— WORK ITEM —
Identify all lines of the data containing the string "Hmoves" and copy them.

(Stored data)
######

Definition trimmed (a : StoredAccount) : Prop := trim (username a) = username a.
Lemma same_account l a b : Forall trimmed l -> NoDup (map account_key l) -> a ∈ l -> b ∈ l ->
  eq_ignore_ascii_case (username a) (username b) = true -> a = b.
Proof using lowercase_ascii.
  intros Ht Hn Ha Hb He%String.eqb_eq%lowercase_ascii. rewrite Forall_forall in Ht.
  apply list_elem_of_lookup in Ha as [i Hi], Hb as [j Hj].
  assert (i = j) as ->; [|congruence].
  apply (NoDup_lookup (map account_key l) i j (account_key a)); [done|by rewrite list_lookup_fmap, Hi|].
  rewrite list_lookup_fmap, Hj. cbn. f_equal. unfold Accounts.account_key.
  rewrite !Ht; [done|by eapply list_elem_of_lookup_2..].
Qed.
Lemma update_first_map (p : StoredAccount -> bool) f l : NoDup (map account_key l) ->
  (forall a b, a ∈ l -> b ∈ l -> p a = true -> p b = true -> a = b) ->
  update_first p f l = map (fun a => if p a then f a else a) l.
Proof.
  induction l as [|a l IH]; [done|]. cbn [map]. intros [Ha Hn]%NoDup_cons Hu. cbn [update_first].
  destruct (p a) eqn:Ep.
  - f_equal. symmetry. rewrite <- (map_id l) at 2. apply map_ext_in. intros b Hb%list_elem_of_In.
    destruct (p b) eqn:Eb; [|done]. destruct Ha.
    rewrite (Hu a b); [by apply list_elem_of_fmap_2|by left|by right|done|done].
  - f_equal. apply IH; [done|]. intros b c Hb Hc. apply Hu; by right.
Qed.
Lemma rebind_assign moves l : Forall trimmed l -> NoDup (map account_key l) ->
  (forall u n, (u, n) ∈ moves -> exists a, a ∈ l /\ username a = u) ->
  fst (rebind moves l) = map (assign moves) l.
Proof using lowercase_ascii.
  intros Ht Hn Hm. unfold rebind. generalize 0. revert l Ht Hn Hm.
  induction moves as [|[u n] moves IH]; intros l Ht Hn Hm z; cbn [fold_left].
  { cbn. symmetry. apply map_id. }
  set (p := fun a => eq_ignore_ascii_case (username a) u && is_refetch a).
  destruct (Hm u n) as (b & Hb & Hbu); [left|].
  assert (Hp : forall a, a ∈ l -> p a = String.eqb (username a) u && is_refetch a).
  { intros a Ha. unfold p. f_equal. destruct (String.eqb_spec (username a) u) as [->|Hne]; [apply String.eqb_refl|].
    destruct (eq_ignore_ascii_case (username a) u) eqn:E; [|done]. destruct Hne. rewrite <- Hbu in E |- *.
    by rewrite (same_account l a b). }
  assert (Hone : map (assign_one (u, n)) l = map (fun a => if p a then a <| node := n |> else a) l).
  { apply map_ext_in. intros a Ha%list_elem_of_In. rewrite (Hp a Ha). done. }
  assert (Hstep : (match List.find p l with
      | Some a => if String.eqb (node a) n then (l, z) else (update_first p (fun a => a <| node := n |>) l, z + 1)
      | None => (l, z)
      end).1 = map (assign_one (u, n)) l).
  { rewrite Hone. assert (Huniq : forall a c, a ∈ l -> c ∈ l -> p a = true -> p c = true -> a = c).
    { intros a c Ha Hc. rewrite (Hp a Ha), (Hp c Hc). intros [E1%String.eqb_eq _]%andb_true_iff [E2%String.eqb_eq _]%andb_true_iff.
      apply (same_account l); [done..|]. rewrite E1, E2. apply String.eqb_refl. }
    destruct (List.find p l) as [a|] eqn:Ef.
    - apply List.find_some in Ef as [Ha%list_elem_of_In Hpa]. destruct (String.eqb_spec (node a) n) as [En|_].
      + cbn [fst]. rewrite <- (map_id l) at 1. apply map_ext_in. intros c Hc%list_elem_of_In.
        destruct (p c) eqn:Ec; [|done]. assert (c = a) as -> by by apply Huniq.
        rewrite <- En. by destruct a.
      + cbn [fst]. by apply update_first_map.
    - cbn [fst]. rewrite <- (map_id l) at 1. apply map_ext_in. intros c Hc.
      by rewrite (List.find_none _ _ Ef c Hc). }
  destruct (match List.find p l with Some _ => _ | None => _ end) as [l1 z1]. cbn [fst] in Hstep. subst l1.
  rewrite IH.
  - rewrite map_map. done.
  - apply Forall_map. refine (Forall_impl _ _ _ Ht _). intros a. unfold trimmed, assign_one. by case_match.
  - rewrite map_map. erewrite map_ext; [exact Hn|]. intros a. unfold assign_one. by case_match.
  - intros u' n' Hin. destruct (Hm u' n') as (a & Ha & Hau); [by right|]. exists (assign_one (u, n) a).
    split; [by apply list_elem_of_fmap_2|]. unfold assign_one. by case_match.
Qed.
Lemma assign_same moves a :
  username (assign moves a) = username a /\ enabled (assign moves a) = enabled a /\
  is_refetch (assign moves a) = is_refetch a.
Proof.
  unfold assign. revert a. induction moves as [|b moves IH]; intros a; [done|]. cbn [fold_left].
  destruct (IH (assign_one b a)) as (-> & -> & ->). unfold assign_one. by case_match.
Qed.
Lemma assign_other moves a : username a ∉ map fst moves -> assign moves a = a.
Proof.
  unfold assign. induction moves as [|[u n] moves IH]; [done|]. cbn [map fst fold_left].
  intros [Hu Hm]%not_elem_of_cons. unfold assign_one at 2. cbn [fst].
  rewrite (proj2 (String.eqb_neq _ _) Hu). by apply IH.
Qed.
Lemma assign_node moves a : NoDup (map fst moves) -> is_refetch a = true ->
  node (assign moves a) = default (node a) ((list_to_map moves : gmap string string) !! username a).
Proof.
  unfold assign. revert a. induction moves as [|[u n] moves IH]; intros a Hn Hr; [done|].
  cbn [map fst] in Hn. apply NoDup_cons in Hn as [Hu Hn]. cbn [fold_left list_to_map foldr]. cbn [fst snd uncurry].
  destruct (decide (u = username a)) as [->|Hne].
  - rewrite lookup_insert_eq. change (fold_left (fun a b => assign_one b a) moves) with (assign moves).
    rewrite assign_other; unfold assign_one; cbn [fst]; by rewrite String.eqb_refl, Hr.
  - rewrite lookup_insert_ne by done. unfold assign_one at 2. cbn [fst].
    rewrite (proj2 (String.eqb_neq _ _)) by congruence. by apply IH.
Qed.
Lemma bound_inv a u n : bound a = Some (u, n) ->
  username a = u /\ trim n = n /\ n <> "" /\ is_refetch a = true /\ enabled a = true.
Proof.
  unfold bound. destruct (enabled a && is_refetch a) eqn:E; [|done]. apply andb_true_iff in E as [H1 H2].
  destruct (String.eqb_spec (trim (node a)) "") as [|Hne]; [done|]. intros [= <- <-].
  split_and!; [done|apply trim_trim|done..].
Qed.
(** The rows after the moves are bound as the moved bindings say. *)
Lemma bound_assign moves l : NoDup (map username l) -> NoDup (map fst moves) ->
  (forall u n, (u, n) ∈ moves -> u ∈ map fst (omap bound l) /\ trim n = n /\ n <> "") ->
  omap bound (map (assign moves) l) = moved moves (omap bound l).
Proof.
  intros Hl Hm Hmoves.
  assert (Hstep : forall a, a ∈ l -> bound (assign moves a) =
    (fun b : binding => (fst b, default (snd b) ((list_to_map moves : gmap string string) !! fst b))) <$> bound a).
  { intros a Ha. destruct (assign_same moves a) as (Hu & He & Hr). unfold bound at 1.
    rewrite He, Hr, Hu. unfold bound. destruct (enabled a && is_refetch a) eqn:E; [|done].
    apply andb_true_iff in E as [He' Hr']. rewrite assign_node by done.
    destruct ((list_to_map moves : gmap string string) !! username a) as [n|] eqn:El; cbn.
    - pose proof (elem_of_list_to_map_2 _ _ _ El) as (Hin & Ht & Hne)%Hmoves. rewrite Ht.
      destruct (String.eqb_spec n ""); [done|].
      assert (Hb : exists m, bound a = Some (username a, m)).
      { apply list_elem_of_fmap in Hin as ([u m] & Eu & Hin). cbn in Eu. subst u.
        apply list_elem_of_omap in Hin as (b & Hb & Eb). exists m.
        assert (a = b) as ->; [|done]. destruct (bound_inv b _ _ Eb) as [Eu _].
        apply list_elem_of_lookup in Ha as [i Hi], Hb as [j Hj].
        assert (i = j) as ->; [|congruence].
        apply (NoDup_lookup (map username l) i j (username a)); [done|by rewrite list_lookup_fmap, Hi|].
        rewrite list_lookup_fmap, Hj. cbn. by rewrite Eu. }
      destruct Hb as [m Hb]. unfold bound in Hb. rewrite He', Hr' in Hb. cbn in Hb.
      destruct (String.eqb (trim (node a)) ""); [done|]. cbn. by rewrite El.
    - destruct (String.eqb (trim (node a)) ""); [done|]. cbn. by rewrite El. }
  clear Hl Hmoves. unfold moved. induction l as [|a l IH]; [done|]. cbn [map omap list_omap].
  rewrite Hstep by left. destruct (bound a); cbn [fmap option_fmap option_map map];
    rewrite IH by (intros; apply Hstep; by right); done.
Qed.
(** [update] keeps what a binding is read from. *)
Lemma bound_restore fresh stored a : trimmed a -> bound (restore_row fresh stored a) = bound a.
Proof. intros Ht. unfold bound, restore_row, is_refetch. cbn. by rewrite Ht. Qed.
Lemma update_bindings now fresh written d pool : Forall trimmed (accounts d) ->
  let '(pool', r) := update to_lowercase now fresh written d pool in
  (pool' = pool \/ refetch_bindings pool' = omap bound (accounts d)) /\
  forall x, r = Ok x -> refetch_bindings pool' = omap bound (accounts d).
Proof.
  intros Ht. unfold update. cbv zeta. destruct (negb _); [by split; [left|]|].
  destruct (List.find _ _); [by split; [left|]|]. destruct (validate _ _); [|by split; [left|]..].
  unfold store. destruct written; [|by split; [left|]].
  rewrite refetch_bindings_bound. cbn [document accounts].
  assert (E : omap bound (imap (fun i a => restore_row (fresh i) (accounts (document pool)) a) (accounts d))
    = omap bound (accounts d)); [|rewrite E; split; [by right|done]].
  generalize (accounts (document pool)) as stored. intros stored. revert fresh.
  induction Ht as [|b l Hb _ IH]; intros fresh; [done|]. rewrite imap_cons. cbn [omap list_omap].
  rewrite (bound_restore _ _ _ Hb). pose proof (IH (fun i => fresh (S i))) as IH'. unfold compose.
  by rewrite IH'.
Qed.
Lemma usernames_nodup l : Forall trimmed l -> NoDup (map account_key l) ->
  NoDup (map username l) /\ NoDup (map fst (omap bound l)).
Proof.
  intros Ht Hn. assert (Hu : NoDup (map username l)).
  { apply (NoDup_fmap_1 to_lowercase). change (NoDup (map to_lowercase (map username l))).
    rewrite map_map. erewrite map_ext_in; [exact Hn|]. intros a Ha%list_elem_of_In. unfold Accounts.account_key.
    rewrite Forall_forall in Ht. by rewrite (Ht a Ha). }
  split; [done|]. apply (sublist_NoDup _ (map username l)); [done|]. clear.
  induction l as [|a l IH]; [constructor|]. cbn [omap list_omap map].
  destruct (bound a) as [[u n]|] eqn:E; [|by constructor].
  destruct (bound_inv a u n E) as [<- _]. by constructor.
Qed.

######

— COMPLETED EXERCISE —
  intros Hl Hm Hmoves.
    - pose proof (elem_of_list_to_map_2 _ _ _ El) as (Hin & Ht & Hne)%Hmoves. rewrite Ht.
  clear Hl Hmoves. unfold moved. induction l as [|a l IH]; [done|]. cbn [map omap list_omap].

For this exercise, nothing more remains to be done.